▶ **Instructions for the task**: Write out each line from the data below that includes the word "gmap".

▶ **Task data**:
(* ===== verification/EvschedInv.v ===== *)
(** The task scheduler: the order of the tasks, insertion, the calls of a task function, and
    what holds while the timer callback runs task functions. *)
From stdpp Require Import sorting.
From S2P Require Import Prelude DsList DsListRep Evsched.
#[local] Open Scope Z_scope.

(** *** Order *)

(** The times at which tasks are due, but not before [w]: after a jump of the clock tasks
    that are late count as due at the time of the jump. *)
Definition trig (T : gmap positive evsched_taskinfo_t) (t : positive) : Z := default 0 (trigger_time <$> T !! t).
Definition ctimes (w : Z) (T : gmap positive evsched_taskinfo_t) (L : list positive) : list Z := (λ t, Z.max w (trig T t)) <$> L.
Definition ordered (w : Z) T L : Prop := StronglySorted Z.le (ctimes w T L).

Lemma ssorted_fmap (f : Z → Z) l : (∀ x y, x ≤ y → f x ≤ f y) → StronglySorted Z.le l → StronglySorted Z.le (f <$> l).
Proof.
  intros Hf. induction 1 as [|x l Hl IH Hx]; cbn; constructor; [done|].
  apply Forall_fmap. eapply Forall_impl; [done|]. cbn. auto.
Qed.
Lemma ctimes_ext w T T' L : (∀ t, t ∈ L → trig T' t = trig T t) → ctimes w T' L = ctimes w T L.
Proof. intros H. apply list_fmap_ext. intros i t Ht. rewrite H; [done|]. by eapply list_elem_of_lookup_2. Qed.
Lemma ordered_later w w' T L : w ≤ w' → ordered w T L → ordered w' T L.
Proof.
  intros Hw H. unfold ordered. assert (ctimes w' T L = Z.max w' <$> ctimes w T L) as ->.
  { unfold ctimes. rewrite <-list_fmap_compose. apply list_fmap_ext. intros. cbn. lia. }
  apply ssorted_fmap; [|done]. lia.
Qed.
Lemma ssorted_sublist (l l' : list Z) : l `sublist_of` l' → StronglySorted Z.le l' → StronglySorted Z.le l.
Proof.
  induction 1 as [|x l l' Hs IH|x l l' Hs IH]; intros Hl; [done| |]; apply StronglySorted_inv in Hl as [Hl Hx]; [|auto].
  constructor; [auto|]. apply Forall_forall. intros y Hy. rewrite Forall_forall in Hx. apply Hx.
  by eapply elem_of_sublist.
Qed.
Lemma ordered_sublist w T L L' : L' `sublist_of` L → ordered w T L → ordered w T L'.
Proof. intros Hs. apply ssorted_sublist. by apply fmap_sublist. Qed.
Lemma ssorted_insert l1 x l2 : StronglySorted Z.le (l1 ++ l2) → Forall (λ y, y ≤ x) l1 → Forall (λ y, x ≤ y) l2 →
  StronglySorted Z.le (l1 ++ x :: l2).
Proof.
  induction l1 as [|y l1 IH]; cbn; intros Hs H1 H2; [by constructor|].
  apply StronglySorted_inv in Hs as [Hs Hy]. apply Forall_cons in H1 as [Hyx H1]. constructor; [auto|].
  apply Forall_app in Hy as [? ?]. apply Forall_app. split; [done|]. by constructor.
Qed.
Lemma ssorted_app_r l1 l2 : StronglySorted Z.le (l1 ++ l2) → StronglySorted Z.le l2.
Proof. induction l1; [done|]. intros H. apply StronglySorted_inv in H as [? _]. auto. Qed.
(** What follows the first task that is due later is due later. *)
Lemma ordered_head_le w T t L : ordered w T (t :: L) → Forall (λ u, Z.max w (trig T t) ≤ Z.max w (trig T u)) L.
Proof. unfold ordered, ctimes. cbn. intros [_ H]%StronglySorted_inv. rewrite Forall_fmap in H. exact H. Qed.
Lemma ordered_insert w T L1 n L2 : ordered w T (L1 ++ L2) → w ≤ trig T n →
  Forall (λ t, trig T t ≤ trig T n) L1 → match head L2 with Some t => trig T n < trig T t | None => True end →
  ordered w T (L1 ++ n :: L2).
Proof.
  intros Ho Hw H1 H2. unfold ordered, ctimes in *. rewrite fmap_app in *. cbn [fmap list_fmap]. apply ssorted_insert; [done| |].
  - apply Forall_fmap. eapply Forall_impl; [done|]. cbn. lia.
  - destruct L2 as [|t L2]; [constructor|]. cbn [head] in H2. apply ssorted_app_r in Ho.
    pose proof (ordered_head_le w T t L2 Ho) as H3. apply Forall_fmap. constructor; cbn; [lia|].
    eapply Forall_impl; [done|]. cbn. lia.
Qed.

▶ **Result of this task**:
Definition trig (T : gmap positive evsched_taskinfo_t) (t : positive) : Z := default 0 (trigger_time <$> T !! t).
Definition ctimes (w : Z) (T : gmap positive evsched_taskinfo_t) (L : list positive) : list Z := (λ t, Z.max w (trig T t)) <$> L.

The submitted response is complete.